**INSTRUCTIONS TO FOLLOW:**
Both the line below containing "Lemma cut_len L1" and the line containing "intros (K &", along with every line between them, should be repeated exactly; no other line belongs in the answer.

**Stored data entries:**
-------
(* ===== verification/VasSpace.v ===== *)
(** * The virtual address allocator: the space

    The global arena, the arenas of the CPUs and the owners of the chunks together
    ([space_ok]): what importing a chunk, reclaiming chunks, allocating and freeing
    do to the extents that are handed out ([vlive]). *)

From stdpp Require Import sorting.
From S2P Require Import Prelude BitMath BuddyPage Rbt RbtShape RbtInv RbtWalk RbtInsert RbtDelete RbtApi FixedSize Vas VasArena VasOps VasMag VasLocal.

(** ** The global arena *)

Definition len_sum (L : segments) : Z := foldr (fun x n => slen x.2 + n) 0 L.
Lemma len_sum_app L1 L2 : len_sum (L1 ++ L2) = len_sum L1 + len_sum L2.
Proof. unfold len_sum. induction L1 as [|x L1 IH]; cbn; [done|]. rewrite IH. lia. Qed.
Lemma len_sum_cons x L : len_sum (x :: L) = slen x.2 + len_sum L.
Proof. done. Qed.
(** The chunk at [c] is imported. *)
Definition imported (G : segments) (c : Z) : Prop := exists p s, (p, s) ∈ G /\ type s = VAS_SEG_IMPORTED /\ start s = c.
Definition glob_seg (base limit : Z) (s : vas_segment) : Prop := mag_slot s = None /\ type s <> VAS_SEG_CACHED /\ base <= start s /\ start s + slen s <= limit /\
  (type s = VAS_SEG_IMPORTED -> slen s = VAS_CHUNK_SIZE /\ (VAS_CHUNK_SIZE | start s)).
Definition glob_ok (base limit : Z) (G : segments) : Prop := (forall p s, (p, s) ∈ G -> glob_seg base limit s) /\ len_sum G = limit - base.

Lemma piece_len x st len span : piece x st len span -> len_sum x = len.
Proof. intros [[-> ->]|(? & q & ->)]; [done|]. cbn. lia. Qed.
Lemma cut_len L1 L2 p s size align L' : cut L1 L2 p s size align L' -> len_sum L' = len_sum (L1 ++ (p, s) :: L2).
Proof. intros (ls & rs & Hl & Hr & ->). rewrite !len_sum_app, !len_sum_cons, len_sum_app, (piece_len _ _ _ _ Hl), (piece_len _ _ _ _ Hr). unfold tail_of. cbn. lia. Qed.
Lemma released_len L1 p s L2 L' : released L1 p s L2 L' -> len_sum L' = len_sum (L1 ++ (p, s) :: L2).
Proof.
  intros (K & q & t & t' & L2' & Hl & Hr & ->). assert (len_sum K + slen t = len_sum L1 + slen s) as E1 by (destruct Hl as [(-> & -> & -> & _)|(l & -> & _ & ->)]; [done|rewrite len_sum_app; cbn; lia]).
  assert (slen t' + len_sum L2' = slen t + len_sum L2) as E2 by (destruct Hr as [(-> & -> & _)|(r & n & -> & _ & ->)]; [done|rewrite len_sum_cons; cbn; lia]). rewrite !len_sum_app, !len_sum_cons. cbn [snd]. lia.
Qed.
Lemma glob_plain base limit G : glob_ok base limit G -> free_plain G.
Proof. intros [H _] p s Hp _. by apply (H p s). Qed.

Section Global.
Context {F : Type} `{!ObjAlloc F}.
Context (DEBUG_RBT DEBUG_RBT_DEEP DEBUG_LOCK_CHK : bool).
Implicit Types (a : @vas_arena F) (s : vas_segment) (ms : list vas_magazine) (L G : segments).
-------
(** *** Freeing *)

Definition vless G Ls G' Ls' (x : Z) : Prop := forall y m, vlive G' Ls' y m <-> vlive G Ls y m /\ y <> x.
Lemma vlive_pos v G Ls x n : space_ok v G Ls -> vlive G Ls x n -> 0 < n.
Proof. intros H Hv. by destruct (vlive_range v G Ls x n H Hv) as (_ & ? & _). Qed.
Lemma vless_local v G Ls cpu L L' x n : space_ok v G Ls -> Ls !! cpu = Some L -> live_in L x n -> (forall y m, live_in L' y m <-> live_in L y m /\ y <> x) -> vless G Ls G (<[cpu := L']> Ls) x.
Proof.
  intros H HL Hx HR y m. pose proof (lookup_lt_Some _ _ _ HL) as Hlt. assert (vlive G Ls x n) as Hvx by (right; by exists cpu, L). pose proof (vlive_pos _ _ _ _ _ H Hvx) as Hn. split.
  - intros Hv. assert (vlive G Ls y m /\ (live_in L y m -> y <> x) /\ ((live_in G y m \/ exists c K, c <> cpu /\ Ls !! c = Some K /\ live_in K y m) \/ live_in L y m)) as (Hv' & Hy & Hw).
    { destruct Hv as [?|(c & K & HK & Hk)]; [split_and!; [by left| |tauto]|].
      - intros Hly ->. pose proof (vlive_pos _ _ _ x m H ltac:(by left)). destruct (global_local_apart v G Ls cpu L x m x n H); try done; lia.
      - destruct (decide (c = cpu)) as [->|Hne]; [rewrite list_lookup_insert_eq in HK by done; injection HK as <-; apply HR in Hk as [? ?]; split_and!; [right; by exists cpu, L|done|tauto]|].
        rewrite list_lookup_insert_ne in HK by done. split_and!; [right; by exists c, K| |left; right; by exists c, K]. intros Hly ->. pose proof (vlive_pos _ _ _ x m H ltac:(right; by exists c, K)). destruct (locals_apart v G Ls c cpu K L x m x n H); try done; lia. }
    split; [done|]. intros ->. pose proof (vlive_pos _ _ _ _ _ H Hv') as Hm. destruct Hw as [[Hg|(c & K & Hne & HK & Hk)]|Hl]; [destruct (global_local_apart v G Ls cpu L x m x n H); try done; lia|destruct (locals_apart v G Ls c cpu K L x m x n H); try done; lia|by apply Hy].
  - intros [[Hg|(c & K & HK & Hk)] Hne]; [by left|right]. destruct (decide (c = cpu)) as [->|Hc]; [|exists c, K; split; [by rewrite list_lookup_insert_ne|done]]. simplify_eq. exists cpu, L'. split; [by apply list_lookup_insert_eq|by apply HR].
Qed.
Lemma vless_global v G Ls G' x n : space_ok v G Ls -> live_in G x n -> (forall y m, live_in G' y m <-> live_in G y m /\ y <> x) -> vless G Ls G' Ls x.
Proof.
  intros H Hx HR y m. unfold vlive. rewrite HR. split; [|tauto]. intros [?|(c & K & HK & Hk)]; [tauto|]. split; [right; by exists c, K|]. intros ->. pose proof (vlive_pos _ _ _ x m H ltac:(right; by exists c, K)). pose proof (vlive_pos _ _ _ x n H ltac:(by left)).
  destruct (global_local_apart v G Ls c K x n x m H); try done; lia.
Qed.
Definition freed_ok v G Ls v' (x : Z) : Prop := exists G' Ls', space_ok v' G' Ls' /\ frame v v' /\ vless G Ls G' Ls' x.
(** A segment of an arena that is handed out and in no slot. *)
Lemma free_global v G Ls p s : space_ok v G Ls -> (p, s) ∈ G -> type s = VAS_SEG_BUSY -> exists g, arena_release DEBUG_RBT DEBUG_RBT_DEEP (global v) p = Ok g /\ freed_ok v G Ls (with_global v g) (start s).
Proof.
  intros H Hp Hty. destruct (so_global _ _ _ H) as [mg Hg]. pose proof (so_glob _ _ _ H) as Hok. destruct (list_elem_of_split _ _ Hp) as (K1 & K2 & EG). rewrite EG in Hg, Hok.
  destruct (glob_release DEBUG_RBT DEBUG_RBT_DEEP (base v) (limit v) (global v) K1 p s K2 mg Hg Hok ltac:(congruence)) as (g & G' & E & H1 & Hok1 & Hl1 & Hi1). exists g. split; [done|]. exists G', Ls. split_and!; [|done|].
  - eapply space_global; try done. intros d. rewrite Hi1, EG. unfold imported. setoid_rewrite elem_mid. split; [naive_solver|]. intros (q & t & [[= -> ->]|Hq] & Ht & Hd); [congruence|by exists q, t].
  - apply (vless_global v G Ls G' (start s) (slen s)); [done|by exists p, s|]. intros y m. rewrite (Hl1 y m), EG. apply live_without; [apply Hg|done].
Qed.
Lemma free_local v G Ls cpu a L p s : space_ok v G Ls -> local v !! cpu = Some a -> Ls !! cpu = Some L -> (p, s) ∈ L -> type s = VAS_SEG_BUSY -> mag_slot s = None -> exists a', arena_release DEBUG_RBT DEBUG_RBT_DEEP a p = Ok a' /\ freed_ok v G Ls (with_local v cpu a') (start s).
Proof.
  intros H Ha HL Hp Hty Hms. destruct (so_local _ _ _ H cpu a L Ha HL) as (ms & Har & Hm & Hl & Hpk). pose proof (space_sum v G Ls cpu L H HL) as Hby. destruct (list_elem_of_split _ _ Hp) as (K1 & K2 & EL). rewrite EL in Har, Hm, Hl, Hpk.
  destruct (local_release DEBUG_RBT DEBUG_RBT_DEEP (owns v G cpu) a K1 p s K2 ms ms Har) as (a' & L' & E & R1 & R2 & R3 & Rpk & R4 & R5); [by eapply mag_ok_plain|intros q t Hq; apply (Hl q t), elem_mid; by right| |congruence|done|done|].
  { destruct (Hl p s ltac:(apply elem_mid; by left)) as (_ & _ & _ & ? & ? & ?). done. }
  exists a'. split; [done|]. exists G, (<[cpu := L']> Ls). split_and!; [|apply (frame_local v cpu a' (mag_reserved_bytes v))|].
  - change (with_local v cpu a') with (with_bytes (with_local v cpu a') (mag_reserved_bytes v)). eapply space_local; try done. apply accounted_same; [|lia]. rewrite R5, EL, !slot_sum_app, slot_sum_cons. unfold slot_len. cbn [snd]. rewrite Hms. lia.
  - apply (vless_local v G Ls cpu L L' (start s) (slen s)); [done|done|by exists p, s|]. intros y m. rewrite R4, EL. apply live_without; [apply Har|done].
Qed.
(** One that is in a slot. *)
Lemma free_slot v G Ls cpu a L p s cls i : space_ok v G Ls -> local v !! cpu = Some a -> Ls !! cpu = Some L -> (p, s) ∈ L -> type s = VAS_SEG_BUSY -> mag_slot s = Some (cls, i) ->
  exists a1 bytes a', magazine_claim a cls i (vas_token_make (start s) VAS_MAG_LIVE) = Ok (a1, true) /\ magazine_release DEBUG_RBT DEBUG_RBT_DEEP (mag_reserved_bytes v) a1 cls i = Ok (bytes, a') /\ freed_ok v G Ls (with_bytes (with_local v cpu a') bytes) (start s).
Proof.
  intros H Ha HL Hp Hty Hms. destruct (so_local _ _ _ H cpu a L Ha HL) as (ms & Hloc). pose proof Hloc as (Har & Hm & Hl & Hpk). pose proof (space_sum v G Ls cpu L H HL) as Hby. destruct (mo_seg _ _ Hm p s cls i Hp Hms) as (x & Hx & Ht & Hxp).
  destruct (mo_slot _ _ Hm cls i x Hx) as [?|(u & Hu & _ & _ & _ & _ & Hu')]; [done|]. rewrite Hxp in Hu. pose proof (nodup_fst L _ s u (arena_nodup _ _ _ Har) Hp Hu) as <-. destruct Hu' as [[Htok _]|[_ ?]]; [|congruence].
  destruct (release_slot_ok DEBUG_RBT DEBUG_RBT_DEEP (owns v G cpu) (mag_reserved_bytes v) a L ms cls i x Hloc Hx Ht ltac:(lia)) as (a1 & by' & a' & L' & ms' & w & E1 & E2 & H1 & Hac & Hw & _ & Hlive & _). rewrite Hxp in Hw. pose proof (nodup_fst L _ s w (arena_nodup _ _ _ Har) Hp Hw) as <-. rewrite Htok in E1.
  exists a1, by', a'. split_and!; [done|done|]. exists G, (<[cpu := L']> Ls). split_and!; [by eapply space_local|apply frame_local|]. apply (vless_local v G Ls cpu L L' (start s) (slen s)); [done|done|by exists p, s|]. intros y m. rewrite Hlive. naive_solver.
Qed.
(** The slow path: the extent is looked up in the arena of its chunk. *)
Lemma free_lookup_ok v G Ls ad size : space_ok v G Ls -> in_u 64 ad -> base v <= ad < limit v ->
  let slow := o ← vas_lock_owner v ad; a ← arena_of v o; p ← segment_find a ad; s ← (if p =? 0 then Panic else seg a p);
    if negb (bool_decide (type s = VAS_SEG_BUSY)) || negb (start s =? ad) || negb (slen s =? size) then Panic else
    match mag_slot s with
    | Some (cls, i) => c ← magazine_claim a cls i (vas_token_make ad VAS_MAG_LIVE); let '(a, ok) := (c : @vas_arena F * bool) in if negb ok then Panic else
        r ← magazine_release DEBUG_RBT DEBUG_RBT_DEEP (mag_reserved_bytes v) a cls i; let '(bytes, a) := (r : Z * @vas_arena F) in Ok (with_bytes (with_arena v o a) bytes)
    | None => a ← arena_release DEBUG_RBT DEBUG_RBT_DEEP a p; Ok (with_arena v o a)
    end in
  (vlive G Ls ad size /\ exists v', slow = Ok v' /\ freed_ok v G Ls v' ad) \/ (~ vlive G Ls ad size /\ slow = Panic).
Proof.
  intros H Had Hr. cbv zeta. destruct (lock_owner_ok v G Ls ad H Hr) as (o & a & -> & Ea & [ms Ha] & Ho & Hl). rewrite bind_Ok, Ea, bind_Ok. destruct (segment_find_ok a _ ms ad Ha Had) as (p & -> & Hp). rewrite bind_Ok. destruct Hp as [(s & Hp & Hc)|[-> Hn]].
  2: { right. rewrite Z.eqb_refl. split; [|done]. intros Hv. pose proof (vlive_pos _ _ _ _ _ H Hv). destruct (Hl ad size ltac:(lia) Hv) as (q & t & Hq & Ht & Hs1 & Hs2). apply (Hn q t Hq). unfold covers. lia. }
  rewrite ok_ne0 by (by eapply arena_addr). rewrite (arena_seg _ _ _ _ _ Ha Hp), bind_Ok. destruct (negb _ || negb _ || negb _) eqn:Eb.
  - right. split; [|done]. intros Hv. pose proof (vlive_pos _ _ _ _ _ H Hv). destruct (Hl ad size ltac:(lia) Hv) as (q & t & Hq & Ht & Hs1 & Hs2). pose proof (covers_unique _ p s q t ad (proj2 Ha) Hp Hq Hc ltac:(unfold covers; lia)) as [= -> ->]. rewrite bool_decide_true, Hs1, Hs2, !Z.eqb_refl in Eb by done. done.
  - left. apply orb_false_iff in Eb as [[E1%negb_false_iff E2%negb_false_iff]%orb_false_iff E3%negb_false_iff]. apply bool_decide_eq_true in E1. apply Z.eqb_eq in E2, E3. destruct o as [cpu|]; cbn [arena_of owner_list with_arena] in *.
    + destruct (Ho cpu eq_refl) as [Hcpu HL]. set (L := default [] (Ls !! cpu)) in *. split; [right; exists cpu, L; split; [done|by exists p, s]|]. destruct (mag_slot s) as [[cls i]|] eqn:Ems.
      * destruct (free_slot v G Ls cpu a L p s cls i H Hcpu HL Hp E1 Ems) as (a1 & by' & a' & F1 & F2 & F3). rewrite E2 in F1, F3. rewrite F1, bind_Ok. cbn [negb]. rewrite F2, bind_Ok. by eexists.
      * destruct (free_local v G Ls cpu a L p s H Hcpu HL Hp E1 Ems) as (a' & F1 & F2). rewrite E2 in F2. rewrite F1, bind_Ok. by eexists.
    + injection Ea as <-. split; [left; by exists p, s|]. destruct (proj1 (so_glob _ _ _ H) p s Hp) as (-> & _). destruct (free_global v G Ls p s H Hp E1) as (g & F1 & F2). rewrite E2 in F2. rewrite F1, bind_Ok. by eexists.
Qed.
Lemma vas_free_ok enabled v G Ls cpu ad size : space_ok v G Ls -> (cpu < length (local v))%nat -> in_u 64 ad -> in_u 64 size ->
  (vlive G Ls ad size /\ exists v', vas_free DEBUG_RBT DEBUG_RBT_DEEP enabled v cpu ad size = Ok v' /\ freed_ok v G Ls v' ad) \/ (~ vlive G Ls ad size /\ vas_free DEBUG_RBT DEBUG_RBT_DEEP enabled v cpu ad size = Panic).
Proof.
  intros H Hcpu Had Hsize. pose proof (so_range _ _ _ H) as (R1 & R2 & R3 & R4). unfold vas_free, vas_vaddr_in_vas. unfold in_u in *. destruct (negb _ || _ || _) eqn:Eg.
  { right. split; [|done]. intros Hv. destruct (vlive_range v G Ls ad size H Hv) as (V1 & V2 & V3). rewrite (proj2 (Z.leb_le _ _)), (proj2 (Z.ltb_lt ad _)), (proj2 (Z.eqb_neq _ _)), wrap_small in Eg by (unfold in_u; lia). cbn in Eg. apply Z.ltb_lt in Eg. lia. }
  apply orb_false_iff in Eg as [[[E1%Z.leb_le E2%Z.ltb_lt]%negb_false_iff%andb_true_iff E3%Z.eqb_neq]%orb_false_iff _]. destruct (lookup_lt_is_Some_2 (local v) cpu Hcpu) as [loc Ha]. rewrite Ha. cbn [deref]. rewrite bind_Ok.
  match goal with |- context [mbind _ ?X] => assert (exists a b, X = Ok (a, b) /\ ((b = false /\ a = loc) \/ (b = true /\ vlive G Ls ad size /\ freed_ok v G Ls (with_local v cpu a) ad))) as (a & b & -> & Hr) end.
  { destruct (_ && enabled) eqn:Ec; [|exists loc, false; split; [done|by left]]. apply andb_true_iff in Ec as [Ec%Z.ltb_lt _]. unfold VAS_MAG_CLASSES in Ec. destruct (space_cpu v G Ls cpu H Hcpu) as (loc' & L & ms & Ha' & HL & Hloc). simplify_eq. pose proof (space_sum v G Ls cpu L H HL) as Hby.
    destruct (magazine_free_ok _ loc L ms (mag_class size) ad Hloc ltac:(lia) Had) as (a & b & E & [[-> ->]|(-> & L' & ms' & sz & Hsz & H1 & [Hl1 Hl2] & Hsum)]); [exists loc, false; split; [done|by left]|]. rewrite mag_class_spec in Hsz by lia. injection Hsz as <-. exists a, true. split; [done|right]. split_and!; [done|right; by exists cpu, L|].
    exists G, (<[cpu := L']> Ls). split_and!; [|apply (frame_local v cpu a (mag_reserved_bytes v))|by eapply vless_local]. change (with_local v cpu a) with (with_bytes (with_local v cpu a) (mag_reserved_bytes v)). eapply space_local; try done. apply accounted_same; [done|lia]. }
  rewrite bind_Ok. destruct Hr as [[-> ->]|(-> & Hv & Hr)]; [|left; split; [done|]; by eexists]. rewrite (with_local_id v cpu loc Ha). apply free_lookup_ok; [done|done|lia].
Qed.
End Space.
-------
**WRITTEN ANSWER:**
Lemma cut_len L1 L2 p s size align L' : cut L1 L2 p s size align L' -> len_sum L' = len_sum (L1 ++ (p, s) :: L2).
Proof. intros (ls & rs & Hl & Hr & ->). rewrite !len_sum_app, !len_sum_cons, len_sum_app, (piece_len _ _ _ _ Hl), (piece_len _ _ _ _ Hr). unfold tail_of. cbn. lia. Qed.
Lemma released_len L1 p s L2 L' : released L1 p s L2 L' -> len_sum L' = len_sum (L1 ++ (p, s) :: L2).
Proof.
  intros (K & q & t & t' & L2' & Hl & Hr & ->). assert (len_sum K + slen t = len_sum L1 + slen s) as E1 by (destruct Hl as [(-> & -> & -> & _)|(l & -> & _ & ->)]; [done|rewrite len_sum_app; cbn; lia]).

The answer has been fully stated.